To run experiments, I git checkout
each branch, make my changes and queue up an experiment. I have two branches so I end up queuing up 2 experiments. Then I call dvc exp run --run-all -j 2
to run them both in parallel.
This is basically what dvc exp show -a
looks like (don’t pay attention to the metrics and params):
┏━━━━━━━━━━━━━━━━━━━━━━━━━━━━┳━━━━━━━━━━━━━━┳━━━━━━━━━━━━━━━━━━┳━━━━━━━━━━━━━━━━━━━━┳━━━━━━━━━━━━━━━━━━━━━┳━━━━━━━━━━━━━━━━━━━━━━┓
┃ Experiment ┃ Created ┃ auc.model_params ┃ auc.model_t_params ┃ auc.model_nt_params ┃ train_model.walltime ┃
┡━━━━━━━━━━━━━━━━━━━━━━━━━━━━╇━━━━━━━━━━━━━━╇━━━━━━━━━━━━━━━━━━╇━━━━━━━━━━━━━━━━━━━━╇━━━━━━━━━━━━━━━━━━━━━╇━━━━━━━━━━━━━━━━━━━━━━┩
│ workspace │ - │ 10787481 │ 10782921 │ 4560 │ 3:00:00:00 │
│ branch_1 │ 12:48 PM │ 10787481 │ 10782921 │ 4560 │ 1:00:00:00 │
│ └── 508af88 [exp_1] │ 06:49 PM │ - │ - │ - │ 3:00:00:00 │
│ ├── 6d926b6 [exp_2] │ 06:47 PM │ - │ - │ - │ 3:00:00:00 │
│ branch_2 │ 06:22 PM │ 697998 │ 696878 │ 1120 │ 1:00:00:00 │
│ master │ Nov 17, 2021 │ - │ - │ - │ - │
└────────────────────────────┴──────────────┴──────────────────┴────────────────────┴─────────────────────┴──────────────────────┘
Question 1
How do I interpret the lines next to the experiment names?
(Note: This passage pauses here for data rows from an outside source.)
(** * NetSuite to Supabase sync: the reconciliation engine, embedded and verified

    The development follows the layout of the repository:

    - [JS]: the fragment of JavaScript the engine relies on (Numbers as
      binary64 values, [parseInt], [parseFloat], number printing, values
      and truthiness, property lookup through [Object.prototype], the two
      regular expressions);
    - [Effects]: exceptions and state, the monad the asynchronous code
      runs in (every [await] is sequential, so an async function is a
      state transformer that may throw);
    - [World]: the remote source and the store, known through the calls
      made to them;
    - [Config]: the entries of the mapping catalog;
    - [Netsuite] and [NetsuiteLambda]: the two source readers,
      [src/netsuite/client.js] and its packaged variant;
    - [Chunks], [Supabase] and [SupabaseLambda]: the two destination
      writers, [src/supabase/client.js] and
      [lambda-package/src/supabase/client.js];
    - [Sync]: [lambda-package/src/sync.js], normalizer, conflict keys and
      orchestrator; [Package] wires it to the packaged clients;
    - the vocabulary of the properties, then the properties, one group per
      component. *)

From Stdlib Require Import ZArith QArith Qround Qabs Ascii String List Lia Bool.
From stdpp Require Import base option list strings pretty gmap.

Local Open Scope string_scope.
Local Open Scope Z_scope.

(* ===================================================================== *)
(** * The JavaScript fragment *)
(* ===================================================================== *)

Module JS.

(** ** Numbers

    A JavaScript Number is an IEEE binary64 value.  A finite one is
    carried as the rational it denotes, in lowest terms; the two zeros are
    not told apart (the code under study only tests them for truthiness and
    prints them, and both zeros are falsy and print as "0"). *)

Inductive Num : Type :=
  | NaN
  | Inf (negative : bool)
  | Fin (q : Q).

Definition pow2 (e : Z) : Q :=
  if 0 <=? e then inject_Z (2 ^ e) else 1 / inject_Z (2 ^ (- e)).

(** [floor_log2 a b] is the integer [l] with [2^l <= a/b < 2^(l+1)], for
    positive [a] and [b]. *)
Definition floor_log2 (a b : Z) : Z :=
  let l := Z.log2 a - Z.log2 b in
  if Qle_bool (pow2 l) (a # Z.to_pos b) then l else l - 1.

(** Round half to even of a non-negative rational. *)
Definition round_half_even (q : Q) : Z :=
  let f := Qfloor q in
  let r := Qminus q (inject_Z f) in
  match Qcompare r (1 # 2) with
  | Lt => f
  | Gt => f + 1
  | Eq => if Z.even f then f else f + 1
  end.

(** The binary64 value nearest to a positive rational: 53 significant
    bits, exponents no smaller than -1074 (subnormals), overflow to
    infinity from 2^1024 on. *)
Definition round_pos (q : Q) : Num :=
  let e := Z.max (floor_log2 (Qnum q) (Zpos (Qden q)) - 52) (-1074) in
  let m := round_half_even (Qdiv q (pow2 e)) in
  let v := Qred (Qmult (inject_Z m) (pow2 e)) in
  if Qle_bool (pow2 1024) v then Inf false else Fin v.

Definition neg_num (n : Num) : Num :=
  match n with
  | NaN => NaN
  | Inf b => Inf (negb b)
  | Fin q => Fin (Qred (Qopp q))
  end.

(** The Number value for a mathematical value. *)
Definition to_double (q : Q) : Num :=
  match Qcompare q 0 with
  | Eq => Fin 0
  | Gt => round_pos q
  | Lt => neg_num (round_pos (Qopp q))
  end.


(** ToBoolean on a Number: false for NaN and the zeros. *)
Definition num_truthy (n : Num) : bool :=
  match n with
  | NaN => false
  | Inf _ => true
  | Fin q => negb (Qeq_bool q 0)
  end.

Definition num_of_nat (n : nat) : Num := to_double (inject_Z (Z.of_nat n)).

(** ** Characters and strings

    Strings are carried in UTF-8, one [ascii] per byte.  The white space
    that [parseInt] and [parseFloat] skip is the JavaScript class
    StrWhiteSpaceChar: TAB, LF, VT, FF, CR and SP, which are one byte
    each, and NBSP (U+00A0), U+1680, U+2000 to U+200A, the line and
    paragraph separators U+2028 and U+2029, U+202F, U+205F, U+3000 and
    the byte order mark U+FEFF, which are two or three bytes. *)

Definition code (c : ascii) : Z := Z.of_nat (nat_of_ascii c).

Definition is_digit (c : ascii) : bool := (48 <=? code c) && (code c <=? 57).
Definition is_upper (c : ascii) : bool := (65 <=? code c) && (code c <=? 90).
Definition is_lower (c : ascii) : bool := (97 <=? code c) && (code c <=? 122).
Definition is_space (c : ascii) : bool :=
  ((9 <=? code c) && (code c <=? 13)) || (code c =? 32).

Definition digit_val (c : ascii) : Z := code c - 48.

(** U+00A0 is C2 A0. *)
Definition is_space2 (a b : ascii) : bool := (code a =? 194) && (code b =? 160).

(** U+1680 is E1 9A 80; U+2000 to U+200A, U+2028, U+2029 and U+202F are
    E2 80 followed by 80 to 8A, A8, A9 and AF; U+205F is E2 81 9F; U+3000
    is E3 80 80; U+FEFF is EF BB BF. *)
Definition is_space3 (a b c : ascii) : bool :=
  ((code a =? 225) && (code b =? 154) && (code c =? 128))
  || ((code a =? 226) && (code b =? 128)
      && (((128 <=? code c) && (code c <=? 138))
          || (code c =? 168) || (code c =? 169) || (code c =? 175)))
  || ((code a =? 226) && (code b =? 129) && (code c =? 159))
  || ((code a =? 227) && (code b =? 128) && (code c =? 128))
  || ((code a =? 239) && (code b =? 187) && (code c =? 191)).

Fixpoint trim_start (s : string) : string :=
  match s with
  | String a r =>
      if is_space a then trim_start r
      else
        match r with
        | String b r1 =>
            if is_space2 a b then trim_start r1
            else
              match r1 with
              | String c r2 => if is_space3 a b c then trim_start r2 else s
              | EmptyString => s
              end
        | EmptyString => s
        end
  | EmptyString => s
  end.

(** The longest prefix of decimal digits, and what follows it. *)
Fixpoint span_digits (s : string) : string * string :=
  match s with
  | String c r =>
      if is_digit c then let (d, t) := span_digits r in (String c d, t)
      else (EmptyString, s)
  | EmptyString => (EmptyString, EmptyString)
  end.

Fixpoint digits_value_from (acc : Z) (s : string) : Z :=
  match s with
  | String c r => digits_value_from (10 * acc + digit_val c) r
  | EmptyString => acc
  end.

Definition digits_value (s : string) : Z := digits_value_from 0 s.

(** An optional sign: whether it is a minus, and the remainder. *)
Definition take_sign (s : string) : bool * string :=
  match s with
  | String "-" r => (true, r)
  | String "+" r => (false, r)
  | _ => (false, s)
  end.

Definition signed (negative : bool) (n : Num) : Num :=
  if negative then neg_num n else n.

(** [parseInt(s, 10)]: skip white space, read a sign, read the longest
    run of decimal digits; NaN when there is none.  With an explicit
    radix of 10 no "0x" prefix is recognised. *)
Definition parseInt (s : string) : Num :=
  let (negative, r) := take_sign (trim_start s) in
  let (d, _) := span_digits r in
  match d with
  | EmptyString => NaN
  | _ => signed negative (to_double (inject_Z (digits_value d)))
  end.

Fixpoint starts_with (p s : string) : bool :=
  match p, s with
  | EmptyString, _ => true
  | String a p', String b s' => if Ascii.eqb a b then starts_with p' s' else false
  | String _ _, EmptyString => false
  end.

(** The exponent part [e], [e+] or [e-] followed by at least one digit;
    0 when the text does not continue with one. *)
Definition exponent_part (s : string) : Z :=
  match s with
  | String c r =>
      if Ascii.eqb c "e" || Ascii.eqb c "E" then
        let (negative, r') := take_sign r in
        let (d, _) := span_digits r' in
        match d with
        | EmptyString => 0
        | _ => if negative then - digits_value d else digits_value d
        end
      else 0
  | EmptyString => 0
  end.

Definition pow10 (e : Z) : Q :=
  if 0 <=? e then inject_Z (10 ^ e) else 1 / inject_Z (10 ^ (- e)).

(** [parseFloat(s)]: skip white space, then the longest prefix that is a
    decimal literal: sign, then [Infinity], or digits with an optional
    fraction and exponent, or a fraction with at least one digit. *)
Definition parseFloat (s : string) : Num :=
  let (negative, r) := take_sign (trim_start s) in
  if starts_with "Infinity" r then Inf negative
  else
    let (ip, r1) := span_digits r in
    let (fp, r2) :=
      match r1 with
      | String "." r1' => span_digits r1'
      | _ => (EmptyString, r1)
      end in
    match ip, fp with
    | EmptyString, EmptyString => NaN
    | _, _ =>
        let mant := digits_value (ip ++ fp) in
        let e := exponent_part r2 - Z.of_nat (String.length fp) in
        signed negative (to_double (Qmult (inject_Z mant) (pow10 e)))
    end.

(** ** Printing a Number

    [Number::toString] in radix 10: among the decimal numerals
    [s * 10^(n-k)] with [k] digits that denote the Number, take [k] minimal
    and, for that [k], the numeral closest to the value (the even [s] on a
    tie); lay the digits out positionally when [-6 < n <= 21] and in
    exponent notation otherwise. *)

Fixpoint count_digits (fuel : nat) (z : Z) : Z :=
  match fuel with
  | O => 0
  | S f => if z <=? 0 then 0 else 1 + count_digits f (z / 10)
  end.

Definition num_digits (z : Z) : Z := count_digits (S (Z.to_nat (Z.log2 z))) z.

(** The [n] with [10^(n-1) <= q < 10^n], for positive [q]. *)
Definition decimal_exponent (q : Q) : Z :=
  let g := num_digits (Qnum q) - num_digits (Zpos (Qden q)) in
  if Qle_bool (pow10 g) q then g + 1 else g.

Definition same_num (a b : Num) : bool :=
  match a, b with
  | NaN, NaN => true
  | Inf x, Inf y => Bool.eqb x y
  | Fin x, Fin y => Qeq_bool x y
  | _, _ => false
  end.

(** A candidate numeral [(s, n)] with [k] digits, normalised when rounding
    up reached [10^k]. *)
Definition candidate (k s n : Z) : Z * Z :=
  if s =? 10 ^ k then (10 ^ (k - 1), n + 1) else (s, n).

Definition denotes (v : Q) (k : Z) (c : Z * Z) : bool :=
  let (s, n) := c in
  (10 ^ (k - 1) <=? s) && same_num (to_double (Qmult (inject_Z s) (pow10 (n - k)))) (Fin v).

Definition distance (v : Q) (k : Z) (c : Z * Z) : Q :=
  let (s, n) := c in Qabs (Qminus (Qmult (inject_Z s) (pow10 (n - k))) v).

(** The numerals of [k] digits that denote [v], closest first. *)
Definition numerals (v : Q) (n k : Z) : option (Z * Z) :=
  let lo := Qfloor (Qdiv v (pow10 (n - k))) in
  let c1 := candidate k lo n in
  let c2 := candidate k (lo + 1) n in
  match denotes v k c1, denotes v k c2 with
  | false, false => None
  | true, false => Some c1
  | false, true => Some c2
  | true, true =>
      match Qcompare (distance v k c1) (distance v k c2) with
      | Lt => Some c1
      | Gt => Some c2
      | Eq => if Z.even (fst c1) then Some c1 else Some c2
      end
  end.

Fixpoint shortest_from (fuel : nat) (v : Q) (n k : Z) : Z * Z * Z :=
  match fuel with
  | O => (k, Qfloor v, n)
  | S f =>
      match numerals v n k with
      | Some (s, n') => (k, s, n')
      | None => shortest_from f v n (k + 1)
      end
  end.

(** [(k, s, n)] for a positive Number; seventeen digits always suffice. *)
Definition shortest (v : Q) : Z * Z * Z :=
  shortest_from 17 v (decimal_exponent v) 1.

Fixpoint zeros (n : nat) : string :=
  match n with
  | O => EmptyString
  | S m => String "0" (zeros m)
  end.

Definition take_str (n : Z) (s : string) : string := String.substring 0 (Z.to_nat n) s.
Definition drop_str (n : Z) (s : string) : string :=
  String.substring (Z.to_nat n) (String.length s - Z.to_nat n)%nat s.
It looks like exp_1
experiment correctly connects to branch_1, but why does it look like the exp_2
experiment connects to both branch_1 and branch_2? Did I set up these experiments incorrectly or is this a display bug or what?
Question 2
My other more general question is: is this the intended workflow for managing experiments on multiple branches? Any comments on this question from a dvc expert would be very much appreciated.